▶ [PROBLEM DETAILS] Exactly the lines below from the one with "Z.of_nat (List.length s)." up to and including the one with "Insecure : bool;" make up the answer, with nothing else added.

********

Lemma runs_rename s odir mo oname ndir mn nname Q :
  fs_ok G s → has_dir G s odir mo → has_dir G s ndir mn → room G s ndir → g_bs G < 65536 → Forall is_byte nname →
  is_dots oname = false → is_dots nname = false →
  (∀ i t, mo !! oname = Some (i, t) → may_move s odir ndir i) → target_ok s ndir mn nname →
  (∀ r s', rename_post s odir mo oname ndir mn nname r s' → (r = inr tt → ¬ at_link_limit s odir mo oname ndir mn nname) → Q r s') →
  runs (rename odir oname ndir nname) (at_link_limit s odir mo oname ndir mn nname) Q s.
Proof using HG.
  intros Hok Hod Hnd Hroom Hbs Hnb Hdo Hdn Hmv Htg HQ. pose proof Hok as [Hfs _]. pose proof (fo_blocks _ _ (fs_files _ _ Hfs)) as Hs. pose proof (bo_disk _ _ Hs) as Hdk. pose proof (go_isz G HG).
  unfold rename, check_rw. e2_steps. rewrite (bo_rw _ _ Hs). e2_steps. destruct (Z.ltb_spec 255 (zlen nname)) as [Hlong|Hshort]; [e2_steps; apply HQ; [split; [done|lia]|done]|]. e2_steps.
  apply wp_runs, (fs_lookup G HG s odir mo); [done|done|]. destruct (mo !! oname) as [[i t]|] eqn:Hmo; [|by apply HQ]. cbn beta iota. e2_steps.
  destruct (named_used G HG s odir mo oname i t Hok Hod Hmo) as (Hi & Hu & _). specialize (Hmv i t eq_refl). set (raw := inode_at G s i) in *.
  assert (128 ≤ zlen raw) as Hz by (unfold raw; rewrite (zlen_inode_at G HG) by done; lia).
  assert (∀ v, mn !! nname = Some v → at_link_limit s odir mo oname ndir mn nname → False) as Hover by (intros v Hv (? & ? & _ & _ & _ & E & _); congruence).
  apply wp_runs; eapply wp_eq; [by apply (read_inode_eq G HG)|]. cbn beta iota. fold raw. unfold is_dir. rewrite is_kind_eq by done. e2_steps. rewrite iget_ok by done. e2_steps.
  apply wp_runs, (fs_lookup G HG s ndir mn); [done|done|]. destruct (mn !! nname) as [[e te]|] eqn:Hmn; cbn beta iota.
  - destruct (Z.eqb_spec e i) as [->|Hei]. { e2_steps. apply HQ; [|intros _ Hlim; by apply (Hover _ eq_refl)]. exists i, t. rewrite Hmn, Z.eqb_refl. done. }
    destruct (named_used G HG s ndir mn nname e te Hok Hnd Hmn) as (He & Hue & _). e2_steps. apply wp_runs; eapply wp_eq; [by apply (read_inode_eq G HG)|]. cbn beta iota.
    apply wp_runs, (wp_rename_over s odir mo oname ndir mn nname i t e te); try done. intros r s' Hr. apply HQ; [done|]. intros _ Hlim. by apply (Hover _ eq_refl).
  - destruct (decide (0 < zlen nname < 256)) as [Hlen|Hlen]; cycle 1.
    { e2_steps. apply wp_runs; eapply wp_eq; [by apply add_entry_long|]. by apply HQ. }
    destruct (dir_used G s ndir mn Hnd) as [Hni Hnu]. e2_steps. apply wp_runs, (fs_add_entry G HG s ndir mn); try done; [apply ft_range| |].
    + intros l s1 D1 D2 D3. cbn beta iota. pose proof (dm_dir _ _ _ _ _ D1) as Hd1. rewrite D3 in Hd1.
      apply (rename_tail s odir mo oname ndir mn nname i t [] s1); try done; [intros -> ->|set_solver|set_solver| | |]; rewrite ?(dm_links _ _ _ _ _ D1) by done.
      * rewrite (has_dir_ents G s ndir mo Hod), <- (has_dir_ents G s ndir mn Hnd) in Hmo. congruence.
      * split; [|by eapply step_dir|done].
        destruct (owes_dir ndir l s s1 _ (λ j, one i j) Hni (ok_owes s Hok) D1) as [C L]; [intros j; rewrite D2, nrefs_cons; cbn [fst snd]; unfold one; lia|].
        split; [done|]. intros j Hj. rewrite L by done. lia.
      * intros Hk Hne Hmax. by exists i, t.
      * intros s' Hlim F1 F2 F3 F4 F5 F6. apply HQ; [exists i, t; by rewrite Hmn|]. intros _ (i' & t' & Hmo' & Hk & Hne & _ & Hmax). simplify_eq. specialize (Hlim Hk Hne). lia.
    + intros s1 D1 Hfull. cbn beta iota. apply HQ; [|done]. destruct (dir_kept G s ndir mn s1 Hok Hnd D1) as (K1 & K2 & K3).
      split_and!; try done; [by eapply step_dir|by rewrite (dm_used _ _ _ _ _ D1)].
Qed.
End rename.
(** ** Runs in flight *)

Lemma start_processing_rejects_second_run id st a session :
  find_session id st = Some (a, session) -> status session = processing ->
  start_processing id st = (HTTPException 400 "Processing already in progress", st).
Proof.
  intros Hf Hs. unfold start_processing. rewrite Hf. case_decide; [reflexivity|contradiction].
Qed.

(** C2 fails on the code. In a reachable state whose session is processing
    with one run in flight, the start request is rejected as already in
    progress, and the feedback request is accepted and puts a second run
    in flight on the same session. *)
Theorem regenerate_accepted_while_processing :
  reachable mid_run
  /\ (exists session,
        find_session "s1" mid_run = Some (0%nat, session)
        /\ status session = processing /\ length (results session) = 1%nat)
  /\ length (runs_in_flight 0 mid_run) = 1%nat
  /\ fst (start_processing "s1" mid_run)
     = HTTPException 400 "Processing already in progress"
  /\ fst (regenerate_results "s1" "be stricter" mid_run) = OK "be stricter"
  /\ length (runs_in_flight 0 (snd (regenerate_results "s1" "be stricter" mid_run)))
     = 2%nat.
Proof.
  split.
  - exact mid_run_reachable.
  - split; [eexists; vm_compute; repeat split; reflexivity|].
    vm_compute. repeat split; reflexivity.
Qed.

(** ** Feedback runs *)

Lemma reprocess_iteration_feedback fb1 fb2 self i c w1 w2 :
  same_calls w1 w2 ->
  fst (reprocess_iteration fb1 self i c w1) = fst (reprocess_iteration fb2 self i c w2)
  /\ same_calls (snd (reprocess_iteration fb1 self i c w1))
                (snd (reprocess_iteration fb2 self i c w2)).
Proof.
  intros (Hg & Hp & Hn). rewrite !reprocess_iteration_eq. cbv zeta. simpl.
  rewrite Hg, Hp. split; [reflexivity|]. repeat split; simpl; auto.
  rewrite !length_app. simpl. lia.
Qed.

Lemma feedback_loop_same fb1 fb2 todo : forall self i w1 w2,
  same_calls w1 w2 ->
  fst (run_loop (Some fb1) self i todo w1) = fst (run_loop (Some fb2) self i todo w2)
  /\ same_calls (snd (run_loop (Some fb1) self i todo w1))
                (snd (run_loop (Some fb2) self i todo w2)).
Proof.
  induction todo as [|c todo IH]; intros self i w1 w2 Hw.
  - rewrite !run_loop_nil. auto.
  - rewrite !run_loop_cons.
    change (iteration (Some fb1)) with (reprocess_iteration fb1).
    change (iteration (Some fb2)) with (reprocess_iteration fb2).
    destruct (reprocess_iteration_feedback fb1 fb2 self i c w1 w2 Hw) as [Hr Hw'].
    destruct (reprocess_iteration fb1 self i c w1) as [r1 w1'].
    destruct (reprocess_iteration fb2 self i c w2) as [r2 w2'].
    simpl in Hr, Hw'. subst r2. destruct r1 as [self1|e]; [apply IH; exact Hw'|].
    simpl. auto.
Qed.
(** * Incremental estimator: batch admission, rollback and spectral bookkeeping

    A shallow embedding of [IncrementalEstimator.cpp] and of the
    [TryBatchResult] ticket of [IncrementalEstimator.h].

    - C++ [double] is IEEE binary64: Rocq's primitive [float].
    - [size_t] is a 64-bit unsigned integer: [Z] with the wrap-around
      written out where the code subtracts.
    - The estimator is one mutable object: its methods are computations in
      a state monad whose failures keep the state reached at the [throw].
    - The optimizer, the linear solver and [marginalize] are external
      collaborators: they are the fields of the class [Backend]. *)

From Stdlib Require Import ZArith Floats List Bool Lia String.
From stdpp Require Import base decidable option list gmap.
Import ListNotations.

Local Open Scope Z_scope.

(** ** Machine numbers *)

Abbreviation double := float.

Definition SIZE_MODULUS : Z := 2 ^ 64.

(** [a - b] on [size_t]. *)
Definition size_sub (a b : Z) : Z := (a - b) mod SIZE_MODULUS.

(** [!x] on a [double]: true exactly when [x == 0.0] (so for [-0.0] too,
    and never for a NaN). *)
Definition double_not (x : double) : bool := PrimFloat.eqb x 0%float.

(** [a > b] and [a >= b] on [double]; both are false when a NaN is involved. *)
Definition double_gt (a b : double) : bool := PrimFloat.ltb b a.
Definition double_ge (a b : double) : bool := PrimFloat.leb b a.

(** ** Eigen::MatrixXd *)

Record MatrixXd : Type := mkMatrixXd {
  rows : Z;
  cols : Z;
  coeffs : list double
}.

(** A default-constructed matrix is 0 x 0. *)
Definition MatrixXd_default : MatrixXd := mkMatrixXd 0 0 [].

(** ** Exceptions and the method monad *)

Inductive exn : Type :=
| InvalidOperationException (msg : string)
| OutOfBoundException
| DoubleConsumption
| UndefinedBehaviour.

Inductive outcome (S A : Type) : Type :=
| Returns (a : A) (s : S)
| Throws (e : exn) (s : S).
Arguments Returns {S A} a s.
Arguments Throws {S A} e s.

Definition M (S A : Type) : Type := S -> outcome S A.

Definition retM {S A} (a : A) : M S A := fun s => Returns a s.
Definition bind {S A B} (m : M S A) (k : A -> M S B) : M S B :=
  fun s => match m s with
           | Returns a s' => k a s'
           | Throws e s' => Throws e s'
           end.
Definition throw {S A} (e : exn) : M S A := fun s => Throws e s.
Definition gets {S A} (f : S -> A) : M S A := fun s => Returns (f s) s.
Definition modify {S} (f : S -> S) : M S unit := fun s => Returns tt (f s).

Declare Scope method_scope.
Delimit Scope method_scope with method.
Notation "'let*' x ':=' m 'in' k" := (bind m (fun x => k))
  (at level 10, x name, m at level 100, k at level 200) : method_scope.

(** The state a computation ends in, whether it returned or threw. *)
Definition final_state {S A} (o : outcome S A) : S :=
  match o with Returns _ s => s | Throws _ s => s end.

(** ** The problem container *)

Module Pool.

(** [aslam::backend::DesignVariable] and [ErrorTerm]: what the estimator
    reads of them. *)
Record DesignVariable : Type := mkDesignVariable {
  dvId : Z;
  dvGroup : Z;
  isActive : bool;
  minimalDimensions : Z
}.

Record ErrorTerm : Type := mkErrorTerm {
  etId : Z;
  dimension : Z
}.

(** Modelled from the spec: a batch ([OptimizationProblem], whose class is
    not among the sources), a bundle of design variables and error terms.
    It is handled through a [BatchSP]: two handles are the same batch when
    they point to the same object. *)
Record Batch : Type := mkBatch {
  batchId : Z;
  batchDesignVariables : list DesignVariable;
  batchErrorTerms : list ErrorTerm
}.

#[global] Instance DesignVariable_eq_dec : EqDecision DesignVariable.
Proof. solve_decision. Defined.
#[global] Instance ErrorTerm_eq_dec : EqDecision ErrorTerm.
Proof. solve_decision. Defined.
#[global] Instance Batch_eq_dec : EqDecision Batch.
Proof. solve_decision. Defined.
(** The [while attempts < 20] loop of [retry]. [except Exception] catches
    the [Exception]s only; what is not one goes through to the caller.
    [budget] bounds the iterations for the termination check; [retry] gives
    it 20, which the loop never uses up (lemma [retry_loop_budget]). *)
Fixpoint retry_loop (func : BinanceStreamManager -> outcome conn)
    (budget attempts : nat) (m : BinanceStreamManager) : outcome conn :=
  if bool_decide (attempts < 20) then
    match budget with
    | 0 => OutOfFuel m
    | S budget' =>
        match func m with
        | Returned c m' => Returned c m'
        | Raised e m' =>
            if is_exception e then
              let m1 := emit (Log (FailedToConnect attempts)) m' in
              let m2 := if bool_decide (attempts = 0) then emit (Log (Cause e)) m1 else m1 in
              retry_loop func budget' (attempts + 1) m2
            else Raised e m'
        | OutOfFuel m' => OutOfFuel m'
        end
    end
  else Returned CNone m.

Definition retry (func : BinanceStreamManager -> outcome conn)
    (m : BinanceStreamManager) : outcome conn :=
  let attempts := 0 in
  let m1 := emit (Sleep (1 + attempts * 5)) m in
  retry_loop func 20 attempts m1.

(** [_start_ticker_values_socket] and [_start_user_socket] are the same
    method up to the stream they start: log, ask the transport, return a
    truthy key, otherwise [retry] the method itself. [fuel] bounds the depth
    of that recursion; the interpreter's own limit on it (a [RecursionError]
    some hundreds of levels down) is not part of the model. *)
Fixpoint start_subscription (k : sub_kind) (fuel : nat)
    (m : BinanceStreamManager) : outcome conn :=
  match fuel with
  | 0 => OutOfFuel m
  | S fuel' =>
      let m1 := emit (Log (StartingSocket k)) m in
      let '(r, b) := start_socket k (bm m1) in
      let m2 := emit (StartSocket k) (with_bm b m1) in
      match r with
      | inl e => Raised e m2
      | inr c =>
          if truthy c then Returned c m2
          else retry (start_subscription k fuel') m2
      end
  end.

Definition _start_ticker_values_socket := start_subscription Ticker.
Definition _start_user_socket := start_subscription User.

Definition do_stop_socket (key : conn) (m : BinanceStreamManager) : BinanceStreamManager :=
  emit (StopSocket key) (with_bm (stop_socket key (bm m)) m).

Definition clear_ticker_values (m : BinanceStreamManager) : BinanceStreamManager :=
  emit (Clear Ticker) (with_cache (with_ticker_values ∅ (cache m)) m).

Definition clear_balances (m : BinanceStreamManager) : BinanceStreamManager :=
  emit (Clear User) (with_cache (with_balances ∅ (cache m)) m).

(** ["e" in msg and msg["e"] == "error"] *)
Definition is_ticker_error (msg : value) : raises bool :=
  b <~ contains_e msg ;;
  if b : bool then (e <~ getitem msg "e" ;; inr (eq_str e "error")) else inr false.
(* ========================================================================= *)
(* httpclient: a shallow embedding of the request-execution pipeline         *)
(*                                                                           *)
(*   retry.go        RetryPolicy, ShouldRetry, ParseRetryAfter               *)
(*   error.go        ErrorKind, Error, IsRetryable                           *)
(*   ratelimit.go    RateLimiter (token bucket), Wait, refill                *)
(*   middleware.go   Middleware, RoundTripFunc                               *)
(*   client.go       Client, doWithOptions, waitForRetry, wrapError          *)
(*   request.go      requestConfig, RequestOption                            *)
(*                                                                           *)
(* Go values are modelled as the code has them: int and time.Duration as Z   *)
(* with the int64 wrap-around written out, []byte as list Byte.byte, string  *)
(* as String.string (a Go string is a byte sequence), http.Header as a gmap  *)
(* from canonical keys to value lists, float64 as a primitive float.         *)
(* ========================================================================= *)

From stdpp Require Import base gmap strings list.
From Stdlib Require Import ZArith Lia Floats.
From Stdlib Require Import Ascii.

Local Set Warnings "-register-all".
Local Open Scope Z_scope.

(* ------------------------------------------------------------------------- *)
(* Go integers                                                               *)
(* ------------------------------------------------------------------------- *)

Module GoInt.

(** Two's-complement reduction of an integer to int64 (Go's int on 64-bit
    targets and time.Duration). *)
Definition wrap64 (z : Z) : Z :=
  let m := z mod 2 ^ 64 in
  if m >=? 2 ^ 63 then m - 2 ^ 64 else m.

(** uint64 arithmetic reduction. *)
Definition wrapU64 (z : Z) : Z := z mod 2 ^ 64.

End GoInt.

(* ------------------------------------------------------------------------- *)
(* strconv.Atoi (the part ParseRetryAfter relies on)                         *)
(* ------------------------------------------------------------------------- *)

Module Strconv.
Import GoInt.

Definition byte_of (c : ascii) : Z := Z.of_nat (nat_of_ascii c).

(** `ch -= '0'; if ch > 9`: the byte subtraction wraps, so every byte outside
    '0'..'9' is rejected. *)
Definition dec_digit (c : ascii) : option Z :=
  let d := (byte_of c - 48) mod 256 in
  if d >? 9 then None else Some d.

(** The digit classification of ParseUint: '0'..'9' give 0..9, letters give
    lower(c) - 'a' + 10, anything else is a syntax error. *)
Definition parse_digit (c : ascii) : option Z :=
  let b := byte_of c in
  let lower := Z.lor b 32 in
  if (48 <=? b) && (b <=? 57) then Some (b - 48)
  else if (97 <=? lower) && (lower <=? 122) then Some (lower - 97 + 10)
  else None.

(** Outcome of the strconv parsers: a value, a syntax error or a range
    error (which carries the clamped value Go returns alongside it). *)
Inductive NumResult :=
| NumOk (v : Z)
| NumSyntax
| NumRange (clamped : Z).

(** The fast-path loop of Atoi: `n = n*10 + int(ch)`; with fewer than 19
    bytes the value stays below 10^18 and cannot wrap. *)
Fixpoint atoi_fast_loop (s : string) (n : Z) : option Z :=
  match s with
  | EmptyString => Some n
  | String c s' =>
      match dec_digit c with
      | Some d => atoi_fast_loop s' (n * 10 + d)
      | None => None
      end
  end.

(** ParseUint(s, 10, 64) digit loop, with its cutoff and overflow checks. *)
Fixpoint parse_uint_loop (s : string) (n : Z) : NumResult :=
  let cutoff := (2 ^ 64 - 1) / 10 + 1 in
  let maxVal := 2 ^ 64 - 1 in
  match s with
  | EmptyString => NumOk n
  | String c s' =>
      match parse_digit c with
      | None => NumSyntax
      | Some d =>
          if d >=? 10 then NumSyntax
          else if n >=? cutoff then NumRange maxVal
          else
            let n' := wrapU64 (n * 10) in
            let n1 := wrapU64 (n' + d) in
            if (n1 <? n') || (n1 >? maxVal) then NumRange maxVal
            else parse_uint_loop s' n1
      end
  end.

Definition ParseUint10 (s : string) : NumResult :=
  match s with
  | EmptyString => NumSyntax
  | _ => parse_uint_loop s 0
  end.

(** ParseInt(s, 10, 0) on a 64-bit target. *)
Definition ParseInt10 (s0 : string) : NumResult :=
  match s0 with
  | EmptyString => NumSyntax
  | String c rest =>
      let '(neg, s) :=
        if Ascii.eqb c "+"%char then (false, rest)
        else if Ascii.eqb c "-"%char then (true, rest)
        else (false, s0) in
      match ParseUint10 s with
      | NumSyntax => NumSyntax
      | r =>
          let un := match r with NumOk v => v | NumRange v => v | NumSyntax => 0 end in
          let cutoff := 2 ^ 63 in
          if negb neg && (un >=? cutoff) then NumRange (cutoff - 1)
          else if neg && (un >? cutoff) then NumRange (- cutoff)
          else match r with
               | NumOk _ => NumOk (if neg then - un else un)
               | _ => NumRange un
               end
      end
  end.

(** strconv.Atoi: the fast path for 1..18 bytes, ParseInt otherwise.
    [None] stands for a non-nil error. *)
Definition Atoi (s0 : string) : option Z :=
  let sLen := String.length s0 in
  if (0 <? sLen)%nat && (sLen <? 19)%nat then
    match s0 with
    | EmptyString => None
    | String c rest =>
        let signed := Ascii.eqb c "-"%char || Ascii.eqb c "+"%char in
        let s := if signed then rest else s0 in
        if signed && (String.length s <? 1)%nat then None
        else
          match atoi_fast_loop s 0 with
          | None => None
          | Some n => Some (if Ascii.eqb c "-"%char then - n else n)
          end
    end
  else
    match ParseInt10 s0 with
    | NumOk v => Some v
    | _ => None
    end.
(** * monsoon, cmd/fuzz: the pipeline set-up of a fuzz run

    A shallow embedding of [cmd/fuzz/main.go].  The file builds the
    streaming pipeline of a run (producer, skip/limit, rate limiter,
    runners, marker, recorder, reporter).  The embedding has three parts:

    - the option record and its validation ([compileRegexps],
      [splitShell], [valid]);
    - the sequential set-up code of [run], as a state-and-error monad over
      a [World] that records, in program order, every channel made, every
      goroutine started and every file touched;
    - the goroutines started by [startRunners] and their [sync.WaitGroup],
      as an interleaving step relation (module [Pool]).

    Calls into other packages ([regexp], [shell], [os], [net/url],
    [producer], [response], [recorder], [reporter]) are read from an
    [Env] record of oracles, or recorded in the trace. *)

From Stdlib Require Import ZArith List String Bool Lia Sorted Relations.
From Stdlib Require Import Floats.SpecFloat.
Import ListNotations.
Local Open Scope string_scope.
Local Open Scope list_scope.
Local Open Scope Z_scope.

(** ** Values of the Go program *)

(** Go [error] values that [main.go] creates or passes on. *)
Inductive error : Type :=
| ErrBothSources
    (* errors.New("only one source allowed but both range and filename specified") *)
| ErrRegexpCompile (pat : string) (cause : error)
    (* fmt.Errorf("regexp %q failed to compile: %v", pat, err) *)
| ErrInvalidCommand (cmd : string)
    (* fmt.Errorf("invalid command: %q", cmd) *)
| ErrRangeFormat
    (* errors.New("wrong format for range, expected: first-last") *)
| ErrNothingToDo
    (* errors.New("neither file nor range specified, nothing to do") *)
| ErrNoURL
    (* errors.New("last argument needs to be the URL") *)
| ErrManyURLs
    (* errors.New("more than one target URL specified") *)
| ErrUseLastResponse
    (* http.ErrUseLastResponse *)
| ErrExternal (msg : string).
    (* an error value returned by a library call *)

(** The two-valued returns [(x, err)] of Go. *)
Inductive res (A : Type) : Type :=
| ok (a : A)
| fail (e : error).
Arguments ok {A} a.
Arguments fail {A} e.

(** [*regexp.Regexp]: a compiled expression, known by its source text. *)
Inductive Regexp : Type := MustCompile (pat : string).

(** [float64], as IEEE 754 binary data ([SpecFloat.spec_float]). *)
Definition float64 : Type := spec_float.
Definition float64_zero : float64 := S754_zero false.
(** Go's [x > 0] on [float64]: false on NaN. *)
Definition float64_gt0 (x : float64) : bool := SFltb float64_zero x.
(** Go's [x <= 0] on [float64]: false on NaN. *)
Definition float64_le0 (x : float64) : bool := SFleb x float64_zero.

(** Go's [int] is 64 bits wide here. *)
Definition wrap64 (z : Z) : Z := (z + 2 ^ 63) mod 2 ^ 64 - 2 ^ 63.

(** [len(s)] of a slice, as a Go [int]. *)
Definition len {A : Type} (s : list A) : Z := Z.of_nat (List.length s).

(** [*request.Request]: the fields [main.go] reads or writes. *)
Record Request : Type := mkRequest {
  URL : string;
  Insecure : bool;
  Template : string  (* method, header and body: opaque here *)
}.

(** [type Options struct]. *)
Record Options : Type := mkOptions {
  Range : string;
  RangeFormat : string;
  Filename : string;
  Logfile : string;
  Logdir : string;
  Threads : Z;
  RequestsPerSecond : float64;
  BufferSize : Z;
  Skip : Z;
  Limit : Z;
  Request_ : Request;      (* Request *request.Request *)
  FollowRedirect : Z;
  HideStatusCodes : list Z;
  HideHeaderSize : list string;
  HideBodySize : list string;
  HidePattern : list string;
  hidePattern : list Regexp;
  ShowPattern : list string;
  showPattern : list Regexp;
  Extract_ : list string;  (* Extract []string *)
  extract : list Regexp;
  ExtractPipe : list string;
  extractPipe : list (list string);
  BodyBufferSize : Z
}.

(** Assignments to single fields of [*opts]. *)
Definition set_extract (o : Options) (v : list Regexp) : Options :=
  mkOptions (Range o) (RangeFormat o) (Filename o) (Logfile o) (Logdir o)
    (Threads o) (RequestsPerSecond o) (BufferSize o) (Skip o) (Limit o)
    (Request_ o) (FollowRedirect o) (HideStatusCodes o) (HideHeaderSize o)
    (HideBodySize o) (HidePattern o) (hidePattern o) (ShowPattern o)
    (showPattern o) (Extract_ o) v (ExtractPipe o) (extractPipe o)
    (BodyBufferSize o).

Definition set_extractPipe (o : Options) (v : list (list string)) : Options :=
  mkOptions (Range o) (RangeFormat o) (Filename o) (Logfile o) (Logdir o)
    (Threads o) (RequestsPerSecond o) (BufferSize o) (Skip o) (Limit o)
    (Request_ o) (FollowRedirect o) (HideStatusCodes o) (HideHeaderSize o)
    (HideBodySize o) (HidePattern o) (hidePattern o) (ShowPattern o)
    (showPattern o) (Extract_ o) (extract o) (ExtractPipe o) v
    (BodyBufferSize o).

********

▶ [SOLUTION BELOW]
Definition len {A : Type} (s : list A) : Z := Z.of_nat (List.length s).

(** [*request.Request]: the fields [main.go] reads or writes. *)
Record Request : Type := mkRequest {
  URL : string;
  Insecure : bool;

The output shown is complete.